A simple and easy pork loin recipe. Plus, how to tell the difference between pork loin and tenderloin, and grocery store tips for picking out the best roast!
Some days are harder than others. Sometimes kids are super draining, sometimes work is a killer, sometimes the errands are endless and sometimes we just need to give ourselves a break. When these “sometimes” arise, I need a recipe that’ll basically do all the work for me. Roasted pork loin is one of my go-to recipes when I don’t have a lot of energy left to put forth come dinnertime.
Not only do I love this recipe because it is so stink’n simple, but it is also delicious. Every member of the family loves it, plus because it’s a fairly large cut of meat, we always have leftovers. However, don’t confuse the pork loin with the pork tenderloin.
DISTINGUISHING PORK LOIN FROM PORK TENDERLOIN AT THE GROCERY STORE
These are two different cuts that come from two different parts of the pig. One is fat and comes in a package all on its own, and the other is skinny and typically comes in a package of two. Sure, the pork loin takes a little bit longer to cook, but we saved so much time not doing any prep work, time is no longer of the essence. Go us.
HOW TO PICK OUT A GOOD PORK LOIN
One thing you should pay attention to when picking out your pork loin is color: The pork loin should be a pretty, pale pink, but if you can find one that has a section of darker pink (almost red) variegated in there, my friend, you’ve just hit the mother-load because you’ve found one with the tender and flavorful ribeye-end still attached.
Also look for a pork loin with a generous amount of fat covering the top of it. When you roast it, that fat will melt down into your meat, making for a moist and succulent roast.
HOW TO ROAST A PORK LOIN
Like I mentioned earlier, this is my go-to, easy dinner solution. Pork loin packs a lot of flavor all on its lonesome, so as long as you prepare and cook it properly, you can count on a huge payoff without really even having to work for it.

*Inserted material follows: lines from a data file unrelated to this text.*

Lemma recvfrom_wait_wp mine pend vs v held (s : net) cpu i x k :
  core mine pend vs v held s → 0 ≤ i → open_sockets s !! Z.to_nat i = Some x → receive_complete x = Some k → 1 ≤ pend k →
  (∃ t, sq_caller (sq (n_sems s)) cpu t) ∨ 1 ≤ pend k - asked x < 2 ^ 31 →
  wp (recvfrom_wait table_addr cpu i) (λ b s', b = (pend k - asked x <=? 0) ∧ core mine (set_pend k (pend k - 1) pend) vs v held s' ∧
    ∃ σ, s' = set_nsems σ s) s.
Proof using Type*.
  intros C Hi Hx Hrc Hk Hc. pose proof (c_socks _ _ _ _ _ _ _ C) as [Hl Hsock].
  destruct (core_socket table_addr _ _ _ _ _ _ _ _ C Hx) as ((F & HF & Hs) & Hnd & Hput).
  unfold recvfrom_wait. wp_step. eapply get_socket_wp; [done | exact Hx |]. rewrite Hrc. unfold on_nsems. wp_step.
  unfold sock_sem at 1 in Hs. rewrite Hrc in Hs. cbn [option_map fmap option_fmap option_list app] in Hs.
  assert (Hask : asked x = 0 ∨ asked x = 1) by (unfold asked; case_match; tauto).
  eapply wp_mono; [apply (P_ready_wp table_addr table_addr_pos cpu k _ _ _ Hs Hc); lia |]. intros b σ [-> Hσ]. split; [done |].
  split; [| by exists σ]. replace (set_nsems σ s) with (set_nsems σ (set_sockets (<[Z.to_nat i := x]> (open_sockets s)) s))
    by (rewrite (list_insert_id _ _ _ Hx); by destruct s).
  assert (Hkey : k ∉ (omap (sock_sem pend) (others (Z.to_nat i) (open_sockets s))).*1).
  { destruct Hs as (_ & Hkey & _). simpl in Hkey. apply NoDup_cons in Hkey as [Hkey _]. set_solver. }
  eapply Hput; [by eapply Forall_lookup_1 | | exact Hnd | | | exact HF |].
  - eapply (Forall_lookup_1 _ _ _ _ (c_bufs _ _ _ _ _ _ _ C)). exact Hx.
  - intros j. pose proof (c_pend _ _ _ _ _ _ _ C j). unfold set_pend. case_test; [subst; lia | done].
  - apply sock_sem_pend. intros j Hj. unfold set_pend. rewrite (proj2 (Z.eqb_neq j k)); [done | by intros ->].
  - unfold sock_sem at 1, set_pend at 1. rewrite Hrc. simpl. rewrite Z.eqb_refl. by replace (pend k - 1 - asked x) with (pend k - asked x - 1) by lia.
Qed.

End sockets.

To prepare the pork loin, you should first pat it dry to remove any excess moisture. Removing the water on the exterior of the loin will allow for the oil to stay put. The oil will not only promote even browning, it will also help our seasoning to stay put.

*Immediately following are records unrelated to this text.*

Lemma keeps_sleepq_wake x : keeps (sleepq_wake x).
Proof. unfold sleepq_wake, unlink, wake_thread. keep. Qed.

Lemma wp_keeps {A} (m : K sched A) (Q : A → sched → Prop) s :
  wp m Q s → keeps m → wp m (λ a s', Q a s' ∧ ids_same s s') s.
Proof.
  intros Hw Hk. specialize (Hk s). unfold wp, wlp in *. by destruct (m s) as [[a s']| | | |].
Qed.

(** ** Processes and threads *)

Section process_spec.
Context {P : Type} `{PageAlloc P}.
Context (table_addr start_addr stacks finish_addr : Z).
Hypothesis table_addr_pos : 0 < table_addr.

Abbreviation addr_of := (pcb_addr table_addr).

(** The sizes of the tables, and the scheduler's invariant. *)
Record kern_ok (s : @kern P) : Prop := {
  ko_len : length (process_table s) = 32%nat;
  ko_exe i p : process_table s !! i = Some p → length (executable p) = 64%nat;
  ko_files i p : process_table s !! i = Some p → length (pfiles p) = 512%nat;
  ko_sched : sched_inv (k_sched s);
}.

(** Thread [t] of process [pid] runs on [cpu], and is not about to sleep. *)
Record runs (s : @kern P) (cpu t pid : Z) : Prop := {
  rn_cpu : 0 ≤ cpu < 4;
  rn_cur : scheduler_current_thread (k_sched s) !! Z.to_nat cpu = Some t;
  rn_tid : tid t;
  rn_so : so_of (k_sched s) t = 0;
  rn_st : st_of (k_sched s) t = THREAD_RUNNING;
  rn_pid : process_id (th (k_sched s) t) = pid;
}.

Lemma get_pcb_wp pid p s (Q : pcb → @kern P → Prop) :
  0 ≤ pid → process_table s !! Z.to_nat pid = Some p → Q p s → wp (get_pcb pid) Q s.
Proof.
  intros H0 Hp HQ. unfold get_pcb. do 2 wp_step. eapply wp_pure; [apply aget_Ok; split; [lia | exact Hp] | done].
Qed.

Lemma put_pcb_wp pid f p s (Q : unit → @kern P → Prop) :
  0 ≤ pid → process_table s !! Z.to_nat pid = Some p →
  Q tt (set_ptable (<[Z.to_nat pid := f p]> (process_table s)) s) → wp (put_pcb pid f) Q s.
Proof.
  intros H0 Hp HQ. unfold put_pcb. do 3 wp_step. eapply wp_pure; [apply aget_Ok; split; [lia | exact Hp] |].
  cbv beta. wp_step. eapply wp_pure.
  { apply aset_Ok. apply lookup_lt_Some in Hp. unfold id. lia. }
  cbv beta. by wp_step.
Qed.

Lemma current_thread_wp cpu t pid s (Q : thread → @kern P → Prop) :
  kern_ok s → runs s cpu t pid → Q (th (k_sched s) t) s → wp (current_thread cpu) Q s.
Proof.
  intros Hok Hr HQ. pose proof (ko_sched _ Hok) as [Hq _ _]. unfold current_thread, on_sched. do 2 wp_step.
  apply wp_get_current; [apply Hq | apply Hr |]. intros t' Ht'.
  assert (t' = t) as -> by (pose proof (rn_cur _ _ _ _ Hr); congruence).
  apply wp_get_thread; [apply Hq | apply tid_slot, Hr |]. by destruct s.
Qed.

Lemma current_process_wp cpu t pid s (Q : Z → @kern P → Prop) :
  kern_ok s → runs s cpu t pid → Q pid s → wp (process_get_current_process cpu) Q s.
Proof.
  intros Hok Hr HQ. unfold process_get_current_process. wp_step.
  apply (current_thread_wp _ t pid); [done | done |]. wp_step. by rewrite (rn_pid _ _ _ _ Hr).
Qed.

(** Two changes of the same entry. *)
Lemma set_ptable_twice i x y (s : @kern P) :
  set_ptable (<[i := y]> (process_table (set_ptable (<[i := x]> (process_table s)) s)))
    (set_ptable (<[i := x]> (process_table s)) s) = set_ptable (<[i := y]> (process_table s)) s.
Proof. unfold set_ptable. simpl. by rewrite list_insert_insert_eq. Qed.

The seasoning I use for pork loin is my TAK House Seasoning. It’s a simple mix I keep locked-and-loaded in the spice cabinet at all times, and I use it to season just about anything that clucks, moos, or oinks. However, if you don’t want to make your own spice blend, just pick up a jar of your favorite the next time your at the store, and sub it into this recipe.
Now that we’ve got all of our bases covered, let’s go ahead and get on with dinner, shall we?

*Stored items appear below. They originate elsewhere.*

(* ===== verification/Io.v ===== *)
(** * Input and output of user processes (src/buenos/proc/io.c)

    The calls of a user process on file handles.  Handles 0 to 2 are the
    console, handle [n + 3] stands for entry [n] of the table of open files of
    [Vfs], and the process control block says which entries the process has
    opened.  The state puts the kernel of [Process], the filesystems of [Vfs]
    and a console side by side; the driver of the console is the interface
    [Console]. *)

From S2P Require Import Prelude Bitmap Kmalloc Pagepool Vm Sched Libc FsCodes Vfs Process.
Local Open Scope Z_scope.

Definition FILEHANDLE_STDIN : Z := 0.
Definition FILEHANDLE_STDOUT : Z := 1.
Definition FILEHANDLE_STDERR : Z := 2.

(** The function pointers of [gcd_t]: reading gives the number of bytes and the
    buffer afterwards, writing the number of bytes. *)
Class Console (T : Type) := {
  gcd_read : Z → bytes → Z → K T (Z * bytes);
  gcd_write : Z → bytes → Z → K T Z;
}.

Section io.
Context {P : Type} `{PageAlloc P}.
Context {F : Type} `{Filesystems F}.
Context {T : Type} `{Console T}.
(** What an uninitialised array holds, and the first terminal that
    [device_get] knows: [None] when there is no device, otherwise its
    [generic_device]. *)
Context (junk : bytes) (tty0 : option Z).

Record ustate := mk_ustate { u_kern : @kern P; u_vfs : @vstate F; u_tty : T }.

Definition in_kern {A} (m : K (@kern P) A) : K ustate A := zoom u_kern (λ x s, mk_ustate x (u_vfs s) (u_tty s)) m.
Definition in_vfs {A} (m : K (@vstate F) A) : K ustate A := zoom u_vfs (λ x s, mk_ustate (u_kern s) x (u_tty s)) m.
Definition in_tty {A} (m : K T A) : K ustate A := zoom u_tty (λ x s, mk_ustate (u_kern s) (u_vfs s) x) m.

(** ** The console *)

Definition get_tty : Z :=
  match tty0 with
  | None => NULL
  | Some gcd => if gcd =? NULL then NULL else gcd
  end.

Definition tty_read (buffer : bytes) (length : Z) : K ustate (Z * bytes) :=
  let gcd := get_tty in
  if gcd =? NULL then mret (VFS_ERROR, buffer)
  else in_tty (gcd_read gcd buffer length).

Definition tty_write_stdout (buffer : bytes) (length : Z) : K ustate Z :=
  let gcd := get_tty in
  if gcd =? NULL then mret VFS_ERROR
  else in_tty (gcd_write gcd buffer length).

(** ["\x1b[31;1m"] and ["\x1b[0m"] *)
Definition red : bytes := [27; 91; 51; 49; 59; 49; 109].
Definition reset : bytes := [27; 91; 48; 109].

Definition tty_set_red (gcd : Z) : K ustate Z :=
  n ← in_tty (gcd_write gcd red 7);
  if negb (n =? 7) then mret VFS_ERROR else mret VFS_OK.

Definition tty_reset_red (gcd : Z) : K ustate Z :=
  n ← in_tty (gcd_write gcd reset 4);
  if negb (n =? 4) then mret VFS_ERROR else mret VFS_OK.

Definition tty_write_stderr (buffer : bytes) (length : Z) : K ustate Z :=
  let gcd := get_tty in
  if gcd =? NULL then mret VFS_ERROR
  else
    r ← tty_set_red gcd;
    if negb (r =? VFS_OK) then mret VFS_ERROR
    else
      res ← in_tty (gcd_write gcd buffer length);
      r ← tty_reset_red gcd;
      if negb (r =? VFS_OK) then mret VFS_ERROR else mret res.

(** ** Files *)

Definition io_read (cpu file baddr : Z) (buffer : bytes) (length : Z) : K ustate (Z * bytes) :=
  if file =? FILEHANDLE_STDIN then tty_read buffer length
  else if (file =? FILEHANDLE_STDOUT) || (file =? FILEHANDLE_STDERR) then mret (VFS_INVALID_PARAMS, buffer)
  else
    file ← pure (int_op (file - 3));
    has ← in_kern (process_has_open_file cpu file);
    if negb has then mret (VFS_NOT_OPEN_IN_PROCESS, buffer)
    else in_vfs (vfs_read file baddr buffer length).

Definition io_write (cpu file baddr : Z) (buffer : bytes) (length : Z) : K ustate Z :=
  if file =? FILEHANDLE_STDIN then mret VFS_INVALID_PARAMS
  else if file =? FILEHANDLE_STDOUT then tty_write_stdout buffer length
  else if file =? FILEHANDLE_STDERR then tty_write_stderr buffer length
  else
    file ← pure (int_op (file - 3));
    has ← in_kern (process_has_open_file cpu file);
    if negb has then mret VFS_NOT_OPEN_IN_PROCESS
    else in_vfs (vfs_write file baddr buffer length).

Definition io_open (cpu : Z) (pathname : bytes) : K ustate Z :=
  file ← in_vfs (vfs_open junk pathname);
  if file <? 0 then mret file
  else
    in_kern (process_add_file cpu file);;
    pure (int_op (file + 3)).

Definition io_close (cpu file : Z) : K ustate Z :=
  file ← pure (int_op (file - 3));
  has ← in_kern (process_has_open_file cpu file);
  if negb has then mret VFS_NOT_OPEN_IN_PROCESS
  else
    in_kern (process_remove_file cpu file);;
    in_vfs (vfs_close file).

Definition io_seek (cpu file offset : Z) : K ustate Z :=
  file ← pure (int_op (file - 3));
  has ← in_kern (process_has_open_file cpu file);
  if negb has then mret VFS_NOT_OPEN_IN_PROCESS
  else in_vfs (vfs_seek file offset).

Definition io_tell (cpu file : Z) : K ustate Z :=
  file ← pure (int_op (file - 3));
  has ← in_kern (process_has_open_file cpu file);
  if negb has then mret VFS_NOT_OPEN_IN_PROCESS
  else in_vfs (vfs_tell file).

Definition io_create (pathname : bytes) (size : Z) : K ustate Z := in_vfs (vfs_create junk pathname size).

Definition io_remove (pathname : bytes) : K ustate Z := in_vfs (vfs_remove junk pathname).

End io.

TRY PAIRING ROASTED PORK LOIN WITH:
A recipe for simple and easy roasted pork loin.
- 2 1/2 pound pork loin
- 1 tablespoon canola oil
- 4 teaspoons TAK House Seasoning or your favorite spice blend
Preheat the oven to 400° and have ready a roasting pan lined with aluminum foil (optional) and fitted with a rack.
Pat the pork loin dry with paper towel. Drizzle with canola oil and rub all over. Sprinkle with TAK Seasoning and rub to adhere.
Place pork loin fat side up on the roasting rack and bake for 1 hour and 10 minutes, or until the internal temperature registers somewhere between 145-160°.* Once desired temperature has been reached, pull from the oven and allow to rest 10-15 minutes. Cut into filets, serve and enjoy.